GlobalData’s latest report, “Malaysia Power Market Outlook to 2035, Update 2025 – Market Trends, Regulations, and Competitive Landscape,” reveals that during 2020–2024, Malaysia’s renewable power generation increased from 5TWh in 2020 to 9.8TWh in 2024, registering a CAGR of 18.5%. During 2024–2035, it is expected to further increase to 51.1TWh in 2035, growing at a CAGR of 16.2%.
Attaurrahman Ojindaram Saibasan, Senior Power Analyst at GlobalData, comments: “The introduction of the National Energy Transition Roadmap (NETR) and the Malaysia Renewable Energy Roadmap (MyRER) has delineated a clear policy framework. This development has unlocked investment opportunities and signaled a robust commitment from the government. These efforts collectively contribute to the nation's progressive journey towards a cleaner and more resilient energy future.”
The Malaysian countryside is replete with potential renewable energy sources that offer local and cost-effective alternatives to fossil fuels. Bioenergy, particularly derived from palm oil, is the most extensively utilized alternative source in Malaysia and constitutes a significant portion of the country's renewable energy consumption.
Solar PV represents the largest renewable power technology within the nation. Net metering stands as the principal impetus for solar PV installations, offering substantial prospects for the growth of the residential solar PV sector. The Net Energy Metering (NEM) scheme permits the exportation of surplus solar PV-generated energy back to the grid on a "one-for-one" offset basis, meaning that each kilowatt-hour exported will be offset against one kilowatt-hour consumed from the grid.
Malaysia is a net exporter of electricity, primarily relying on thermal resources for power generation. Despite its substantial fuel reserves, the nation faces the risk of diminishing energy security. The country boasts significant coal reserves; however, it lacks the necessary mining expertise. Consequently, Malaysia imports coal for electricity generation from countries like Indonesia and Australia. Moreover, according to Petronas, local oil fields are depleting, with oil production anticipated to decline. This trend has led to sluggish growth in power generation and has rendered the power supply security vulnerable.

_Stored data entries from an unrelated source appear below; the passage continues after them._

Lemma tokens_issue trace cmd s n s' r n' p a' :
  tokens_ok trace s n -> n <= n' -> Forall (fun i => n < i <= n') (reply_ids r) ->
  reply_permits r = [p] -> reply_ids r = [id p] -> r <> CancelReply (Ok tt) ->
  snd s' = snd s ++ [false] -> cancellation p = length (snd s) ->
  active (fst s') = Some a' -> permit a' = p ->
  tokens_ok (trace ++ [(cmd, r)]) s' n'.
Proof.
  intros [Hlen Hcell Hinj Hact Hcan] Hn Hids Ep Ei Hr Eh Hp Ea Hpa.
  rewrite Ei in Hids. rewrite Forall_singleton in Hids. simpl in Hids.
  constructor; rewrite ?issued_permits_snoc, ?Ep, ?Eh.
  - rewrite !length_app. simpl. lia.
  - intros k q [Hk|[Hge Hk]]%lookup_app_Some; rewrite cancel_accepted_snoc, ?Eh.
    + destruct (Hcell k q Hk) as (? & ? & Hiff). split; [done|]. split; [lia|].
      rewrite lookup_app_l by (rewrite Hlen; by eapply lookup_lt_Some). naive_solver.
    + apply list_lookup_singleton_Some in Hk as [Hk <-].
      assert (k = length (snd s)) as -> by lia. split; [done|]. split; [lia|].
      rewrite list_lookup_middle by done. split; [done|].
      intros [Hc%Hcan|[_ ?]]; [lia|done].
  - intros k l q q' [Hk|[Hgk Hk]]%lookup_app_Some [Hl|[Hgl Hl]]%lookup_app_Some E; eauto;
      rewrite ?list_lookup_singleton_Some in *; destruct_and?; subst.
    + apply Hcell in Hk. lia.
    + apply Hcell in Hl. lia.
    + lia.
  - intros a. rewrite Ea. intros [= <-]. exists (length (issued_permits trace)).
    by rewrite Hpa, list_lookup_middle.
  - intros i. rewrite cancel_accepted_snoc. intros [Hi%Hcan|[_ ?]]; [lia|done].
Qed.

Lemma tokens_cancel trace s n s' n' a :
  tokens_ok trace s n -> n <= n' ->
  active (fst s) = Some a -> fst s' = fst s ->
  snd s' = <[cancellation (permit a) := true]> (snd s) ->
  tokens_ok (trace ++ [(Cancel (id (permit a)), CancelReply (Ok tt))]) s' n'.
Proof.
  intros [Hlen Hcell Hinj Hact Hcan] Hn Ea Ec Eh.
  destruct (Hact _ Ea) as (k & Hk). destruct (Hcell _ _ Hk) as (Hck & Hle & _).
  constructor; rewrite ?issued_permits_snoc, ?app_nil_r, ?Eh, ?Ec, ?Hck; simpl; rewrite ?app_nil_r.
  - by rewrite length_insert.
  - intros l q Hl. rewrite cancel_accepted_snoc, ?Eh, ?Hck.
    destruct (Hcell _ _ Hl) as (? & ? & Hiff). split; [done|]. split; [lia|].
    destruct (decide (k = l)) as [->|Hne].
    + simplify_eq. rewrite list_lookup_insert_eq by (rewrite Hlen; by eapply lookup_lt_Some).
      naive_solver.
    + rewrite list_lookup_insert_ne by done. rewrite Hiff. split; [by left|].
      intros [?|[[= Ei] _]]; [done|]. by destruct Hne; eauto.
  - eauto.
  - eauto.
  - intros i. rewrite cancel_accepted_snoc. intros [Hi%Hcan|[[= <-] _]]; lia.
Qed.

Lemma tokens_step trace cmd s n s' r n' :
  tokens_ok trace s n -> step cmd s = (s', r) -> n <= n' ->
  Forall (fun i => n < i <= n') (reply_ids r) ->
  tokens_ok (trace ++ [(cmd, r)]) s' n'.
Proof.
  intros Ht Hs Hn Hids.
  destruct (step_cases _ _ _ _ Hs)
    as [(Ep & Eh & Hr & Ha)|[(p & Ep & Ei & Hr & Eh & Hp & a' & Ea & Hpa)|(a & Ea & -> & -> & Ec & Eh)]].
  - by eapply tokens_same.
  - by eapply tokens_issue.
  - by eapply tokens_cancel.
Qed.

Lemma tokens_run cmds trace s a s' tr :
  tokens_ok trace s (issued a) -> implements s a -> run cmds s = (s', tr) ->
  exists a', tokens_ok (trace ++ tr) s' (issued a') /\ implements s' a'.
Proof.
  revert trace s a tr. induction cmds as [|cmd cmds IH]; intros trace s a tr Ht Hi E; simpl in E.
  { simplify_eq. exists a. by rewrite app_nil_r. }
  destruct (step cmd s) as [s1 r] eqn:Es, (run cmds s1) as [s2 tr'] eqn:Er. simplify_eq.
  destruct (issued_grows_step _ _ _ _ _ Hi Es) as (a1 & H1 & Hle & Hids).
  pose proof (tokens_step _ _ _ _ _ _ _ Ht Es Hle Hids) as Ht1.
  destruct (IH _ _ _ _ Ht1 H1 Er) as (a2 & Ht2 & H2).
  exists a2. by rewrite <- app_assoc in Ht2.
Qed.

Lemma tokens_initial : tokens_ok [] initial 0.
Proof. constructor; simpl; try done. intros i H. by apply not_elem_of_nil in H. Qed.

(** ** The properties *)

(** C2. Whatever sequence of submissions, cancellations and completions a
    caller performs on a new coordinator, each reply and each new state is one
    the contract allows: one refresh at a time, a submission that arrives
    meanwhile waits, and when the running one finishes every waiting request
    is either served by one follow-up of the greatest waiting urgency and the
    latest waiting deadline, or is reported as expired (only if all of them
    are) or as unserved because all [u64] identities are used. *)
Theorem coordinator_implements_contract (cmds : list Command) :
  let '(s, trace) := run cmds initial in
  exists a, spec_run (idle 0) trace a /\ implements s a.
Proof.
  destruct (run cmds initial) as [s trace] eqn:E.
  exact (run_implements cmds _ _ _ _ initial_implements E).
Qed.

(** C34. Over any run the identities handed out, follow-ups included, are
    exactly [1, 2, ..., n] in this order with [n <= u64::MAX]: an identity
    never repeats and never wraps around. *)
Theorem request_ids_never_repeat (cmds : list Command) :
  exists n, 0 <= n <= u64_max /\ issued_ids (run cmds initial).2 = seqZ 1 n.
Proof.
  destruct (run cmds initial) as [s trace] eqn:E.
  destruct (run_implements cmds _ _ _ _ initial_implements E) as (a & Hr & Hi).
  destruct (spec_run_ids _ _ _ Hr) as [Ei _]. destruct Hi as [Hn _].
  exists (issued a). split; [done|]. simpl in *. rewrite Ei. f_equal; lia.
Qed.

(** C35. Over any run every permit handed out has a cancellation token of its
    own, and the token reads as cancelled at the end exactly when a
    cancellation of that permit's identity was accepted: cancelling one
    request never disturbs another, past or future. *)
Theorem cancellation_is_isolated (cmds : list Command) c h trace k l p q :
  run cmds initial = ((c, h), trace) ->
  issued_permits trace !! k = Some p -> issued_permits trace !! l = Some q ->
  (cancellation p = cancellation q -> k = l) /\
  (is_cancelled (cancellation p) h = true <->
   (Cancel (id p), CancelReply (Ok tt)) ∈ trace).
Proof.
  intros E Hk Hl.
  destruct (tokens_run _ [] _ (idle 0) _ _ tokens_initial initial_implements E)
    as (a & [Hlen Hcell Hinj _ _] & _).
  simpl in *. destruct (Hcell _ _ Hk) as (Ek & _ & Hiff).
  destruct (Hcell _ _ Hl) as (El & _ & _). split; [congruence|].
  unfold cancel_accepted in Hiff. rewrite <- Hiff, Ek. unfold is_cancelled.
  destruct (h !! k) as [[]|] eqn:Eh; simpl; naive_solver.
Qed.

(** A run with a coalesced request, an accepted cancellation and a follow-up *)
Definition sample_run : list Command :=
  [Submit Hint_ (Some 50) 0; Submit Recovery None 10; Cancel 1; Finish 1 Completed 20].

Lemma cancellation_is_isolated_witness :
  exists c h trace p, run sample_run initial = ((c, h), trace) /\
    issued_permits trace !! 0%nat = Some p /\ is_cancelled (cancellation p) h = true.
Proof.
  do 4 eexists. split; [vm_compute; reflexivity|]. split; [reflexivity|].
  apply (cancellation_is_isolated sample_run _ _ _ 0 0 _ _ eq_refl eq_refl eq_refl).
  vm_compute. right. right. left.
Defined.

Saibasan adds: “To mitigate the escalating dependence on imported fuels, the Malaysian government is promoting the development of renewable energy sources, such as solar and biomass. Solar energy is at the forefront of this shift, bolstered by initiatives such as large scale solar (LSS) programs, NEM schemes, and incentives for rooftop solar installations for both residential and industrial sectors. Hydropower remains a significant contributor, particularly in the eastern regions of Malaysia, namely Sabah and Sarawak. Additionally, bioenergy derived from palm oil waste and municipal solid waste is gaining momentum.”
The development of power generation from renewable energy sources is facilitated through government grants. This support is essential because emerging technologies carry inherent uncertainties that can hinder their progress, often resulting in substantial financial expenditures for research, development, and implementation. Consequently, these factors elevate the cost of clean energy alternatives, thus postponing their comprehensive integration into the marketplace. Typically, the initial investment for high-efficiency equipment exceeds that of traditional power generation methods.
Saibasan concludes: “Furthermore, renewable energy initiatives encounter challenges in securing financing and bank loan approvals due to the associated high risks and a general lack of expertise among financial institutions. The government is looking to overcome this challenge by implementing robust policies and create a sustainable environment for investors to promote renewable growth.”